L’Hôtel de la Place a loué plus de chambres qu’il n’en possède à des clients d’un soir, venus pour la foire du lendemain. Son patron a fait appel à Justin Laborie pour qu’il vienne avec sa cabrette, jouer le bal qui se déroule, comme à l’accoutumée, dans la grande salle après que les tables aient été déplacées pour libérer ce vaste espace de parquet où la vie peut se jouer.
Le repas fini, chacun se jette dans la danse, pour, au bout de quelques heures, se mêler aux fumées des cigarettes, à la poussière soulevée du plancher et à cette ambiance de proximité que la boisson n’arrête pas de lier et de délier.
La nuit avance malgré tout, sournoise, tel un braconnier qui fait le tour de ses collets. La nuit se déroule sans que personne n’y prenne garde. Seul Justin joue en somnambule, dans un état proche de la transe qui s’est apparemment communiquée du musicien aux danseurs et des danseurs au musicien, car sur le parquet ciré, des êtres oubliés d’eux mêmes persistent à dessiner des chorégraphies qui se rapprochent, d’heure en heure, de traces rupestres s’inscrivant dans un air qui semblent pouvoir les garder.

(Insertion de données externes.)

(** The id an event gets: repeated ids are numbered. *)
Definition dedup_id (cache : gmap string Z) (id : string) : string :=
  if 0 <? zget cache id then id +:+ ":" +:+ Itoa (zget cache id) else id.

Definition AppendOplog st (event : OpLogEvent) ses : ledgerSession :=
  let id2 := op_Id event in
  let event := set_op_Id (dedup_id (idCache ses) id2) event in
  let ses := mkSession (oplog ses) (ledgerOps ses) (balances ses)
               (<[id2 := zget (idCache ses) id2 + 1]> (idCache ses)) (ses_StartHeight ses) in
  let result := ExecuteOplog [event] (ses_StartHeight ses) (op_BlockHeight event) in
  let ses := foldl (AppendLedger st) ses (ledgerRecords result) in
  mkSession (oplog ses ++ [event]) (ledgerOps ses) (balances ses) (idCache ses) (ses_StartHeight ses).

(** ** Operations *)

Definition hive_name_ok (name : string) : bool :=
  MatchString hiveRegex name && (3 <=? slen name)%nat && (slen name <? 17)%nat.

(** [strings.Split(s, ":")[1]]; [None] is the index panic. *)
Definition second_part (s : string) : option string := Split s colon !! 1%nat.

(** The destination a withdrawal resolves to: [inl] is the early return.  The
    outer [option] is the index panic. *)
Definition withdraw_dest (hiveAsset : bool) (to : string) : option (LedgerResult + string) :=
  if hiveAsset then
    if hive_name_ok to then Some (inr ("hive:" +:+ to))
    else if HasPrefix to "hive:" then
      splitHive ← second_part to;
      Some (if hive_name_ok splitHive then inr to else inl (fail "invalid destination"))
    else Some (inl (fail "invalid destination"))
  else if HasPrefix to "eth:" then
    ethAddr ← second_part to;
    Some (if MatchString ethRegex ethAddr then inr to else inl (fail "invalid eth address"))
  else if HasPrefix to "did:pkh:eip155:1:" then
    let ethAddr := TrimPrefix to "did:pkh:eip155:1:" in
    Some (if MatchString ethRegex ethAddr then inr to else inl (fail "invalid eth address"))
  else Some (inl (fail "invalid destination")).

Le temps n’a pas laissé la moindre conscience de son passage et le matin entraîne les dormeurs qui ont su s’arracher à la tourmente du bal et au cyclone de la bourrée. Ils viennent ainsi poser leur énergie retrouvée sur les tables du petit-déjeuner, avant de regagner la place.
Dans un ultime élan, la danse fait son dernier tour pour effacer, à l’envers, les restes de fatigue qui s’échappent des corps et pousser les hommes dans le soleil, reposés, légers, et prêts à recommencer.

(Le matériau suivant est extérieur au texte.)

(* ===== verification/LedgerSystem.v ===== *)
(** The block-level operations of the ledger, [modules/ledger-system/ledger_system.go]:
    ingesting the oplog of a finalized block ([IngestOplog]), settling the
    gateway actions Hive has executed ([IndexActions]) and the staking
    statistics ([CalculationFractStats]).  Deposits are in [Deposit.v].

    Each operation writes to two databases with nothing to tie the writes
    together, so the theorems look at every point a crash can interrupt it: no
    obligation exists without its debit, no action is complete without its
    credit, and running the operation again repairs what was cut short. *)
From S2P Require Import Prelude GoStrings GoEncoding LedgerDb ActionsDb LedgerTypes Oplog.
From S2P Require Import LedgerState LedgerSession.

Definition HBD_UNSTAKE_BLOCKS : Z := 86400.

(** ** Rows *)

(** The row of an ingested update; the height is the one of the block. *)
Definition ingest_row (endHeight : Z) (rec : LedgerUpdate) : LedgerRecord :=
  row (lu_Id rec) "" endHeight (lu_Amount rec) (lu_Asset rec) (lu_Owner rec) "" (lu_Type rec).

Definition stake_credit (bh : Z) (rec : ActionRecord) : LedgerRecord :=
  mkLedgerRecord (ar_Id rec +:+ "#out") (ar_Amount rec) (bh +u64 1) "" (ar_To rec) "stake"
    "hbd_savings" "" (-1) (-1).

Definition unstake_credit (bh blockDelay : Z) (rec : ActionRecord) : LedgerRecord :=
  mkLedgerRecord (ar_Id rec +:+ "#out") (ar_Amount rec) (bh +u64 blockDelay) "" (ar_To rec) "unstake"
    "hbd" "" (-1) (-1).

(** [bs.SetBytes(b64)] of the decoded text; a decoding error is dropped. *)
Definition cleared_bits (ClearedOps : string) : Z := SetBytes (b64_decode url_value ClearedOps).1.

Definition unstake_delay (bs : Z) (idx : nat) : Z :=
  if Z.testbit bs (Z.of_nat idx) then 1 else HBD_UNSTAKE_BLOCKS.

Section system.
Context {S : Type} `{LedgerDb S}.
Context {A : Type} `{BridgeActions A}.
Implicit Types (s : S) (a : A).

(** ** Ingesting an oplog *)

(** One database write of the ingestion: a row stored until it lands, or an
    action stored once, its error ignored. *)
Inductive ingest_write :=
  | WriteLedger (rec : LedgerRecord)
  | WriteAction (rec : ActionRecord).

Definition do_write (sa : S * A) (w : ingest_write) : S * A :=
  match w with
  | WriteLedger rec => (storeLedgerOrFail [rec] sa.1, sa.2)
  | WriteAction rec => (sa.1, (StoreAction rec sa.2).1)
  end.

(** The writes of the two loops of [IngestOplog], in the order they are made. *)
Definition ingest_writes (oplog : list OpLogEvent) (options : OplogInjestOptions) : list ingest_write :=
  let executeResults := ExecuteOplog oplog (StartHeight options) (EndHeight options) in
  let ledgerRecords := ledgerRecords executeResults in
  let actionRecords := actionRecords executeResults in
  ((λ v, WriteLedger (ingest_row (EndHeight options) v)) <$> ledgerRecords) ++ (WriteAction <$> actionRecords).

Definition IngestOplog (oplog : list OpLogEvent) (options : OplogInjestOptions) (sa : S * A) : S * A :=
  foldl do_write sa (ingest_writes oplog options).

(** The state a crash after the first [k] writes of the ingestion leaves behind. *)
Definition IngestOplog_crash (k : nat) (oplog : list OpLogEvent) (options : OplogInjestOptions)
    (sa : S * A) : S * A :=
  foldl do_write sa (take k (ingest_writes oplog options)).

(** ** Settling actions *)

(** The blocking loop of the second read: it ends on any answer that is not a
    fault. *)
Fixpoint get_retry (fuel : nat) (id : string) a : A * option ActionRecord :=
  match fuel with
  | O => (a, None)
  | Datatypes.S fuel =>
      match action_Get id a with
      | (a, GetFault) => get_retry fuel id a
      | (a, GetAbsent) => (a, None)
      | (a, GetFound r) => (a, Some r)
      end
  end.

(** The action, or [None] when it is genuinely absent.  After a first fault the
    store can fail [get_faults] more times. *)
Definition get_or_block (id : string) a : A * option ActionRecord :=
  match action_Get id a with
  | (a, GetFound r) => (a, Some r)
  | (a, GetAbsent) => (a, None)
  | (a, GetFault) => get_retry (Datatypes.S (get_faults a)) id a
  end.

(** The write of the credit leg. *)
Definition index_credit (extraInfo : ExtraInfo) (bs : Z) (idx : nat) (rec : ActionRecord) s : S :=
  if String.eqb (ar_Type rec) "stake"
  then storeLedgerOrFail [stake_credit (ei_BlockHeight extraInfo) rec] s
  else if String.eqb (ar_Type rec) "unstake"
  then storeLedgerOrFail [unstake_credit (ei_BlockHeight extraInfo) (unstake_delay bs idx) rec] s
  else s.

(** One round of the loop: the credit, then the completion. *)
Definition index_action (extraInfo : ExtraInfo) (bs : Z) (idx : nat) (id : string) (sa : S * A) : S * A :=
  let '(s, a) := sa in
  let '(a, record) := get_or_block id a in
  match record with
  | None => (s, a)
  | Some rec =>
      let s := index_credit extraInfo bs idx rec s in
      (s, (ExecuteComplete (Some (ei_ActionId extraInfo)) [id] a).1)
  end.

Fixpoint index_loop (extraInfo : ExtraInfo) (bs : Z) (idx : nat) (ids : list string) (sa : S * A) : S * A :=
  match ids with
  | [] => sa
  | id :: ids => index_loop extraInfo bs (Datatypes.S idx) ids (index_action extraInfo bs idx id sa)
  end.

Definition IndexActions (actionUpdate : ActionUpdate) (extraInfo : ExtraInfo) (sa : S * A) : S * A :=
  index_loop extraInfo (cleared_bits (ClearedOps actionUpdate)) 0 (Ops actionUpdate) sa.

Les chambres ne furent pas toutes utilisées et la cabrette a retrouvé le sac de celui qui marche seul vers une autre veillée.
Dans la complexité des gestes que les corps avaient tracés, des images avaient éclairé la salle. Une puissance qui, dans sa graphie, avait libéré les sentiments des hommes : une évocation d’une force secrète qui ne pouvait s’exprimer que là, offerte et posée par tous ceux qui sans se toucher avaient nagés dans la danse.
Ces gestes s’étaient déroulés pour que chacun puisse se déployer et retrouver, sans qu’il le sache vraiment, sa place dans l’univers.
Ici, la danse avait perdu la notion du temps pour retrouver celle de l’espace.